THE FUTURE OF THE UK SHIPPING INDUSTRY

1. UK SHIPBUILDING AND REPAIRING

  The industry now employs on a direct basis some 26,000 people in UK yards, building and repairing merchant ships and warships. Typically, some 5,000 sub-contractors will be at work in yards as well.

  About half of the merchant vessel work undertaken in UK yards is to the account of UK shipowners and managers. Turnover on merchant vessels work is around £500 million per year.

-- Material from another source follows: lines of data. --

(* ===== verification/SandboxHost.v ===== *)
(** * The host protocol on the ledger

    The [HostControlStore] methods of [MemoryLedger] (internal/sandboxcontrol/
    host.go), with attestation.go: enrollment and revocation of hosts, the pull of
    fenced assignments, their acknowledgement and renewal, and the output, data
    receipts and results of authenticated hosts.  The order in which Go ranges over
    a map is not specified; it is the argument [iteration]. *)

From Stdlib Require Import Ascii String.
From stdpp Require Import sorting.
From S2P Require Import Prelude GoString Sha256 GoTime GoJson HostProtocol SandboxLedger.

Open Scope Z_scope.

(** ** Attestation *)

Record AttestationInput : Type := mkAttestationInput { ain_Profile : string; ain_Evidence : string }.

Record AttestationEvidence : Type := mkAttestationEvidence {
  aev_HostID : string;
  aev_Generation : Z;
  aev_CertificateDigest : string;
  aev_CapabilityDigest : string;
  aev_AttestationDigest : string;
  aev_Evidence : string
}.

Record HostAttestation : Type := mkHostAttestation { hat_Profile : string; hat_State : string; hat_Digest : string }.

(** A verifier is nil or a predicate that returns an error or nil. *)
Definition AttestationVerifier : Type := option (AttestationEvidence -> bool).

Definition validAttestationEvidence (e : AttestationEvidence) : bool :=
  validBounded (aev_HostID e) maxHostIDBytes && (0 <? aev_Generation e) &&
  validBounded (aev_CertificateDigest e) maxDigestBytes && validBounded (aev_CapabilityDigest e) maxDigestBytes &&
  validBounded (aev_AttestationDigest e) maxDigestBytes && (0 <? len (aev_Evidence e)) &&
  (len (aev_Evidence e) <=? maxAttestationEvidenceBytes).

Definition VerifyHostAttestation (cancelled : bool) (input : AttestationInput) (host : HostEnrollment)
    (verifier : AttestationVerifier) : HostAttestation :=
  if (ain_Profile input ≟ AttestationProfileLocalMetadata) && (len (ain_Evidence input) =? 0)
  then mkHostAttestation (ain_Profile input) AttestationMetadataOnly ""
  else
    let digest := Digest (ain_Evidence input) in
    let evidence := mkAttestationEvidence (hst_HostID host) (hst_Generation host) (hst_CertificateDigest host)
                      (hst_CapabilityDigest host) digest (ain_Evidence input) in
    match verifier with
    | Some verify =>
      if (ain_Profile input ≠? AttestationProfileVerified) || cancelled || negb (validAttestationEvidence evidence)
      then mkHostAttestation (ain_Profile input) AttestationFailed digest
      else if verify evidence then mkHostAttestation (ain_Profile input) AttestationVerified digest
      else mkHostAttestation (ain_Profile input) AttestationFailed digest
    | None => mkHostAttestation (ain_Profile input) AttestationFailed digest
    end.

(** [None]: the caller supplied an outcome, or too much evidence. *)
Definition evaluateHostEnrollment (cancelled : bool) (host : HostEnrollment) (input : AttestationInput)
    (verifier : AttestationVerifier) : option HostEnrollment :=
  if (hst_Status host ≠? HostActive) || (hst_AttestationProfile host ≠? "") || (hst_AttestationState host ≠? "") ||
     (hst_AttestationDigest host ≠? "") then None
  else if maxAttestationEvidenceBytes <? len (ain_Evidence input) then None
  else
    let a := VerifyHostAttestation cancelled input host verifier in
    Some (hst_attested (hat_Digest a) (hat_Profile a) (hat_State a)
            (if hat_State a ≟ AttestationFailed then HostAttestationFailed else hst_Status host) host).

Definition validHostAttestation (host : HostEnrollment) : bool :=
  if hst_Status host ≟ HostActive then
    ((hst_AttestationProfile host ≟ AttestationProfileLocalMetadata) && (hst_AttestationState host ≟ AttestationMetadataOnly)) ||
    ((hst_AttestationProfile host ≟ AttestationProfileVerified) && (hst_AttestationState host ≟ AttestationVerified) &&
     validBounded (hst_AttestationDigest host) maxDigestBytes)
  else if hst_Status host ≟ HostAttestationFailed then
    (hst_AttestationProfile host ≟ AttestationProfileVerified) && (hst_AttestationState host ≟ AttestationFailed)
  else false.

2. THE RELATIONSHIP BETWEEN YARDS AND SHIPOWNERS

  Shipbuilding and shiprepairing contracted sharply in the UK in the 1970's and 1980's. Similar contraction was seen in many European countries and in Japan. Building is now holding steady, and repair and conversion have exhibited a significant recovery in the last few years. Some ship types cannot now be built in the UK, so UK owners have no choice but to buy from non-UK yards. The UK capability in repair and conversion is more extensive. SSA has worked closely with the Chamber of Shipping and with the British Marine Equipment Council to ensure that all the key UK elements in the maritime industry are aware of each others' requirements, with a view to increasing the value retained in the UK.

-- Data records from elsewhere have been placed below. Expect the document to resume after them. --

Lemma steps_output cancelled identity output at_ : steps (RecordAuthenticatedHostOutput iteration cancelled identity output at_).
Proof.
  unfold RecordAuthenticatedHostOutput. keeps_walk. apply keeps_bind; [apply _ | auto with ledger | intros h]. keeps_walk.
  destruct (assignmentLocked _ _ _ _ _) as [[key o]|]; keeps_walk. cbv zeta. case_match eqn:Hp; keeps_walk.
  apply rtc_once. eapply (step_output _ _ (retainedOutputLimit o) (outputFields output)); [|done].
  apply binding_sealed in Hb as [Hs Hq]. apply Z.eqb_eq in Hb1. bools. unfold records. by split_and!.
Qed.

Lemma steps_receipt cancelled identity receipt at_ : steps (RecordAuthenticatedDataPlaneReceipt iteration cancelled identity receipt at_).
Proof.
  unfold RecordAuthenticatedDataPlaneReceipt. keeps_walk. apply keeps_bind; [apply _ | auto with ledger | intros h]. keeps_walk.
  destruct (assignmentLocked _ _ _ _ _) as [[key o]|]; keeps_walk. cbv zeta. case_match eqn:Hp; keeps_walk.
  eapply rtc_l; [by eapply step_receipt|]. apply rtc_once. by eapply step_dispatched.
Qed.

Lemma steps_report cancelled identity result at_ : steps (RecordAuthenticatedHostResult cancelled identity result at_).
Proof.
  unfold RecordAuthenticatedHostResult. keeps_walk. apply keeps_bind; [apply _ | auto with ledger | intros h]. cbv zeta. keeps_walk.
  destruct (operations l !! _) as [o|] eqn:Ho; keeps_walk. destruct (authenticatedResultDigest _); keeps_walk.
  case_match; keeps_walk. apply (dispatch_commit_step _ _ o); [done|]. by apply advance_step.
Qed.

Lemma steps_host r : steps (host_call iteration r).
Proof.
  destruct r; cbn [host_call]; (apply keeps_bind; [apply _ | | intros; keeps_walk]).
  - unfold AuthenticateHost. keeps_walk. apply steps_authenticate.
  - apply steps_pull.
  - apply steps_acknowledge.
  - apply steps_renew.
  - apply steps_output.
  - apply steps_receipt.
  - apply steps_report.
Qed.
End Iteration.

Lemma call_steps l l' : rtc ledger_call l l' -> rtc ledger_step l l'.
Proof.
  induction 1 as [l|l l1 l' Hc _ IH]; [apply rtc_refl|]. etrans; [|exact IH]. destruct Hc.
  - apply steps_accept.
  - apply steps_transition.
  - apply steps_assign.
  - apply steps_result.
  - apply steps_sweep_all, visits_expired_lease.
  - apply steps_sweep_all, visits_cleanup.
  - apply steps_sweep_all, visits_reapable.
  - apply steps_provision.
  - apply steps_revoke.
  - apply steps_quarantine.
  - apply steps_requeue.
  - apply steps_host.
Qed.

3. MARITIME INDUSTRY SKILLS

  As shipyards have become busier in the last few years, so skills shortages have appeared. Yards used to take on a training role in excess of their own requirements to supply skilled labour into surrounding support industries and into the engineering sector generally. They no longer have the size or the financial muscle to do this. Yards also were suppliers of engineering skills to the Merchant Navy, and in their turn also drew on the skills of Merchant Navy engineer officers and ratings. With the reduced size of both the total yard workforce and of the Merchant Navy, this valuable interchange of skills can only take place on a much reduced scale.

4. SSA RECOMMENDATIONS

  Against forecasts of substantial growth in the requirements for shipping worldwide, and thus significant opportunities of the UK maritime industries, SSA recommends the introduction of measures to assist and encourage the growth of the UK merchant fleet. As well as the direct benefit to the UK economy that a large UK fleet would bring, it should be recognised that there is a clear propensity on the part of UK shipowners to build and repair their ships in the UK where possible, and that this would produce yet more employment and value to the UK economy.

  Further, SSA invites the Sub-Committee to recognise the importance of the availability of an increased pool of skilled engineering labour that would be created by an enlarged UK merchant fleet and the value to both sides of an increased interchange of that pool of skills between the UK fleet and UK shipyards.